▶ _DESCRIPTION OF THE TASK_
The string "then" may appear in lines of the listing. Report each line where it does.

▶ _DATA IN THIS EXERCISE_
(* ===== verification/Gdt.v ===== *)
(** * Segment tables: x86_64 gdt.rs and tss.rs, kernel tss.rs

    [GlobalDescriptorTable] is the array of eight words with the next free index,
    [tss_segment] builds the descriptor of a task state segment.  [init] of the kernel
    gives a core its own GDT and TSS, the latter with the core's interrupt stacks from
    the boot information, and loads them.  The registers it loads are in [core_regs]. *)
From S2P Require Import Prelude Addr Bits Msr Cores.
Import Addr Bits.

Module Gdt.

(** ** [GlobalDescriptorTable] *)
Record GlobalDescriptorTable := mkGdt { table : list Z; next_free : nat }.
Inductive Descriptor := UserSegment (value : Z) | SystemSegment (value_low value_high : Z).

Definition gdt_new : GlobalDescriptorTable := mkGdt (replicate 8 0) 1.
Definition from_raw_slice (slice : list Z) : run GlobalDescriptorTable :=
  let next_free := length slice in
  _ ← rust_assert (next_free <=? 8)%nat;
  t ← for_each (λ idx t, v ← index slice idx; store t idx v) (seq 0 next_free) (replicate 8 0);
  Ret (mkGdt t next_free).
Definition as_raw_slice (g : GlobalDescriptorTable) : run (list Z) := slice_to (table g) (next_free g).

Definition push (g : GlobalDescriptorTable) (value : Z) : run (GlobalDescriptorTable * nat) :=
  if (next_free g <? length (table g))%nat then
    let index := next_free g in
    t ← store (table g) index value;
    Ret (mkGdt t (next_free g + 1), index)
  else Panic Explicit.

(** [DescriptorFlags]. *)
Definition ACCESSED : Z := Z.shiftl 1 40.
Definition WRITABLE : Z := Z.shiftl 1 41.
Definition CONFORMING : Z := Z.shiftl 1 42.
Definition EXECUTABLE : Z := Z.shiftl 1 43.
Definition USER_SEGMENT : Z := Z.shiftl 1 44.
Definition DPL_RING_3 : Z := Z.shiftl 3 45.
Definition PRESENT : Z := Z.shiftl 1 47.
Definition AVAILABLE : Z := Z.shiftl 1 52.
Definition LONG_MODE : Z := Z.shiftl 1 53.
Definition DEFAULT_SIZE : Z := Z.shiftl 1 54.
Definition GRANULARITY : Z := Z.shiftl 1 55.
Definition LIMIT_0_15 : Z := 0xffff.
Definition LIMIT_16_19 : Z := Z.shiftl 0xf 48.
Definition BASE_0_23 : Z := Z.shiftl 0xffffff 16.
Definition BASE_24_31 : Z := Z.shiftl 0xff 56.
Definition DescriptorFlags_all : Z :=
  Msr.union_of [ACCESSED; WRITABLE; CONFORMING; EXECUTABLE; USER_SEGMENT; DPL_RING_3; PRESENT; AVAILABLE; LONG_MODE;
                DEFAULT_SIZE; GRANULARITY; LIMIT_0_15; LIMIT_16_19; BASE_0_23; BASE_24_31].
Definition from_bits_truncate (v : Z) : Z := Z.land v DescriptorFlags_all.
Definition COMMON : Z :=
  from_bits_truncate (Msr.union_of [USER_SEGMENT; PRESENT; WRITABLE; ACCESSED; LIMIT_0_15; LIMIT_16_19; GRANULARITY]).
Definition KERNEL_DATA : Z := from_bits_truncate (Z.lor COMMON DEFAULT_SIZE).
Definition KERNEL_CODE32 : Z := from_bits_truncate (Msr.union_of [COMMON; EXECUTABLE; DEFAULT_SIZE]).
Definition KERNEL_CODE64 : Z := from_bits_truncate (Msr.union_of [COMMON; EXECUTABLE; LONG_MODE]).
Definition USER_DATA : Z := from_bits_truncate (Z.lor KERNEL_DATA DPL_RING_3).
Definition USER_CODE32 : Z := from_bits_truncate (Z.lor KERNEL_CODE32 DPL_RING_3).
Definition USER_CODE64 : Z := from_bits_truncate (Z.lor KERNEL_CODE64 DPL_RING_3).

Definition add_entry (g : GlobalDescriptorTable) (entry : Descriptor) : run (GlobalDescriptorTable * Z) :=
  '(g, index) ← match entry with
                | UserSegment value => push g value
                | SystemSegment value_low value_high =>
                    '(g, index) ← push g value_low;
                    '(g, _) ← push g value_high;
                    Ret (g, index)
                end;
  let rpl := match entry with
             | UserSegment value =>
                 if Z.land (from_bits_truncate value) DPL_RING_3 =? DPL_RING_3 then Msr.Ring3 else Msr.Ring0
             | SystemSegment _ _ => Msr.Ring0
             end in
  Ret (g, Msr.selector_new (cast 16 (Z.of_nat index)) rpl).

Definition kernel_code_segment : Descriptor := UserSegment KERNEL_CODE64.
Definition kernel_data_segment : Descriptor := UserSegment KERNEL_DATA.
Definition user_data_segment : Descriptor := UserSegment USER_DATA.
Definition user_code_segment : Descriptor := UserSegment USER_CODE64.

(** ** [TaskStateSegment] *)
Record TaskStateSegment := mkTss {
  privilege_stack_table : list Z;
  interrupt_stack_table : list Z;
  iomap_base : Z
}.
Definition tss_new : TaskStateSegment := mkTss (replicate 3 0) (replicate 7 0) 0.
(** [size_of] of the packed struct: u32, 3 addresses, u64, 7 addresses, u64, u16, u16. *)
Definition tss_size : Z := 4 + 3 * 8 + 8 + 7 * 8 + 8 + 2 + 2.

Section tables.
Context {BF : BitField}.

Definition tss_segment (ptr : Z) : run Descriptor :=
  let low := PRESENT in
  low ← set_bits low 16 40 (get_bits ptr 0 24);
  low ← set_bits low 56 64 (get_bits ptr 24 32);
  low ← set_bits low 0 16 (tss_size - 1);
  low ← set_bits low 40 44 9;
  high ← set_bits 0 0 32 (get_bits ptr 32 64);
  Ret (SystemSegment low high).

(** [pointer]: base and limit of the loaded table. *)
Definition pointer (g : GlobalDescriptorTable) (addr : Z) : run (Z * Z) :=
  base ← virt_new addr;
  limit ← usub (Z.of_nat (next_free g) * 8) 1;
  Ret (base, cast 16 limit).

(** ** kernel/src/tss.rs *)
Record StackIter := mkStackIter { curr : Z; max : Z }.
Definition stack_iter_new (max : Z) : StackIter := mkStackIter 0 max.
Definition stack_iter_next (it : StackIter) : run (option Z * StackIter) :=
  if curr it <? max it then
    c ← uadd 16 (curr it) 1;
    Ret (Some c, mkStackIter c (max it))
  else Ret (None, it).

Record statics := mkStatics {
  TSS_STACK_ITER : option StackIter;
  GDT_ARR : list (option GlobalDescriptorTable);
  TSS_ARR : list (option TaskStateSegment)
}.
Record core_regs := mkRegs { gdtr : Z * Z; cs : Z; tr : Z }.

(** Where the linker put [GDT_ARR[i]] and [TSS_ARR[i]]. *)
Variables gdt_addr tss_addr : nat → Z.

(** [ltr]: the processor marks the descriptor busy. *)
Definition mark_busy (g : GlobalDescriptorTable) (sel : Z) : run GlobalDescriptorTable :=
  low ← index (table g) (Z.to_nat (Msr.selector_index sel));
  t ← store (table g) (Z.to_nat (Msr.selector_index sel)) (Z.lor low (Z.shiftl 1 41));
  Ret (mkGdt t (next_free g)).

(** [arr[i].as_mut().unwrap().f()]. *)
Definition with_slot {A B} (arr : list (option A)) (i : nat) (f : A → run (A * B)) : run (list (option A) * B) :=
  o ← index arr i;
  a ← unwrap o;
  '(a, b) ← f a;
  arr ← store arr i (Some a);
  Ret (arr, b).

Definition fill_stack (core : Cores.Core) (i : nat) (tss : TaskStateSegment) : run TaskStateSegment :=
  o ← Cores.tss_get_stack_start (Cores.tss core) i;
  stack_start ← unwrap o;
  if (i <? 7)%nat then
    a ← virt_new stack_start;
    l ← store (interrupt_stack_table tss) i a;
    Ret (mkTss (privilege_stack_table tss) l (iomap_base tss))
  else Ret tss.
(** The frame iterator walks the regions that were in use when it was created.  The
    regions that the partitions add move the later usable memory out of its sight:
    here 10 MiB stay usable and the second core gets no stack. *)
Definition split_map : MemoryMap :=
  {| entries := [mkRegion (mkFrameRange 0 1) FrameZero; mkRegion (mkFrameRange 0x200 0xc00) Usable;
                 mkRegion (mkFrameRange 0x1000 0x1a00) Usable] ++ replicate 3837 MemoryMap.empty; next_entry_index := 3 |}.
Definition split_boot : boot := mkBoot split_map Cores.cores_empty sample_tables.
Lemma later_region_missed :
  core_stacks 0x2000 [0; 1] split_boot = Panic Unwrap
  ∧ ∃ b, core_stacks 0x2000 [0] split_boot = Ret b ∧ mkRegion (mkFrameRange 0x1000 0x1a00) Usable ∈ live (mm b).
Proof.
  split; [by vm_compute|].
  assert (match core_stacks 0x2000 [0] split_boot with
          | Ret b => bool_decide (mkRegion (mkFrameRange 0x1000 0x1a00) Usable ∈ live (mm b)) | Panic _ => false end = true) as H
    by (vm_compute; reflexivity).
  destruct (core_stacks 0x2000 [0] split_boot) as [b|]; [|done]. exists b. split; [done|]. by apply bool_decide_eq_true in H.
Qed.
End Stacks.
(* ===== verification/Vga.v ===== *)
(** * kernel/src/vga.rs: the text screen

    [Writer] types at the bottom row of a screen of 25 rows and 80 columns and scrolls.
    The buffer is a list of rows, written one character at a time as the code does; the
    reference is the layout of a text into lines ([layout]) of which the screen shows the
    last ones.  crates/bootloader/src/vga.rs is the same code. *)
From S2P Require Import Prelude.

Module Vga.

Inductive Color :=
  | Black | Blue | Green | Cyan | Red | Magenta | Brown | LightGray
  | DarkGray | LightBlue | LightGreen | LightCyan | LightRed | Pink | Yellow | White.
Definition color_u8 (c : Color) : Z :=
  match c with
  | Black => 0 | Blue => 1 | Green => 2 | Cyan => 3 | Red => 4 | Magenta => 5 | Brown => 6 | LightGray => 7
  | DarkGray => 8 | LightBlue => 9 | LightGreen => 10 | LightCyan => 11 | LightRed => 12 | Pink => 13
  | Yellow => 14 | White => 15
  end.
Definition color_code_new (foreground background : Color) : Z :=
  Z.lor (ushl 8 (color_u8 foreground) 4) (color_u8 background).

Record ScreenChar := mkChar { ascii_character : Z; char_color : Z }.
#[global] Instance ScreenChar_eq_dec : EqDecision ScreenChar.
Proof. solve_decision. Defined.
Definition BUFFER_HEIGHT : nat := 25.
Definition BUFFER_WIDTH : nat := 80.
(** [Buffer::chars]. *)
Notation Buffer := (list (list ScreenChar)).
Record Writer := mkWriter { column_position : Z; color_code : Z; buffer : Buffer }.
Definition set_buffer (w : Writer) (b : Buffer) : Writer := mkWriter (column_position w) (color_code w) b.

(** [chars[row][col]], read and written. *)
Definition read_char (b : Buffer) (row col : nat) : run ScreenChar := r ← index b row; index r col.
Definition write_char (b : Buffer) (row col : nat) (c : ScreenChar) : run Buffer :=
  r ← index b row; r ← store r col c; store b row r.

Definition blank (color : Z) : ScreenChar := mkChar 0x20 color.
Definition clear_row (w : Writer) (row : nat) : run Writer :=
  b ← for_each (λ col b, write_char b row col (blank (color_code w))) (seq 0 BUFFER_WIDTH) (buffer w);
  Ret (set_buffer w b).
(** The inner loop of [new_line]. *)
Definition copy_up (row : nat) (b : Buffer) : run Buffer :=
  for_each (λ col b, character ← read_char b row col; write_char b (row - 1) col character) (seq 0 BUFFER_WIDTH) b.
Definition new_line (w : Writer) : run Writer :=
  b ← for_each copy_up (seq 1 (BUFFER_HEIGHT - 1)) (buffer w);
  w ← clear_row (set_buffer w b) (BUFFER_HEIGHT - 1);
  Ret (mkWriter 0 (color_code w) (buffer w)).
Definition write_byte (w : Writer) (byte : Z) : run Writer :=
  if byte =? 0x0a then new_line w
  else
    w ← (if Z.of_nat BUFFER_WIDTH <=? column_position w then new_line w else Ret w);
    let row := (BUFFER_HEIGHT - 1)%nat in
    let col := column_position w in
    b ← write_char (buffer w) row (Z.to_nat col) (mkChar byte (color_code w));
    col' ← uadd 64 col 1;
    Ret (mkWriter col' (color_code w) b).
Definition flush (w : Writer) : run Writer := for_each (λ row w, clear_row w row) (seq 0 BUFFER_HEIGHT) w.
(** What is printed for a byte: the printable characters, or a block. *)
Definition printable (byte : Z) : Z :=
  if ((0x20 <=? byte) && (byte <=? 0x7e)) || (byte =? 0x0a) then byte else 0xfe.
Definition write_string (w : Writer) (s : list Z) : run Writer := for_each (λ byte w, write_byte w (printable byte)) s w.
(** [init], on the contents of the screen at 0xb8000. *)
Definition init (screen : Buffer) : Writer := mkWriter 0 (color_code_new Black Yellow) screen.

▶ _ANSWER AREA_
  if (next_free g <? length (table g))%nat then
                 if Z.land (from_bits_truncate value) DPL_RING_3 =? DPL_RING_3 then Msr.Ring3 else Msr.Ring0
  if curr it <? max it then
  if (i <? 7)%nat then
  if byte =? 0x0a then new_line w
    w ← (if Z.of_nat BUFFER_WIDTH <=? column_position w then new_line w else Ret w);
  if ((0x20 <=? byte) && (byte <=? 0x7e)) || (byte =? 0x0a) then byte else 0xfe.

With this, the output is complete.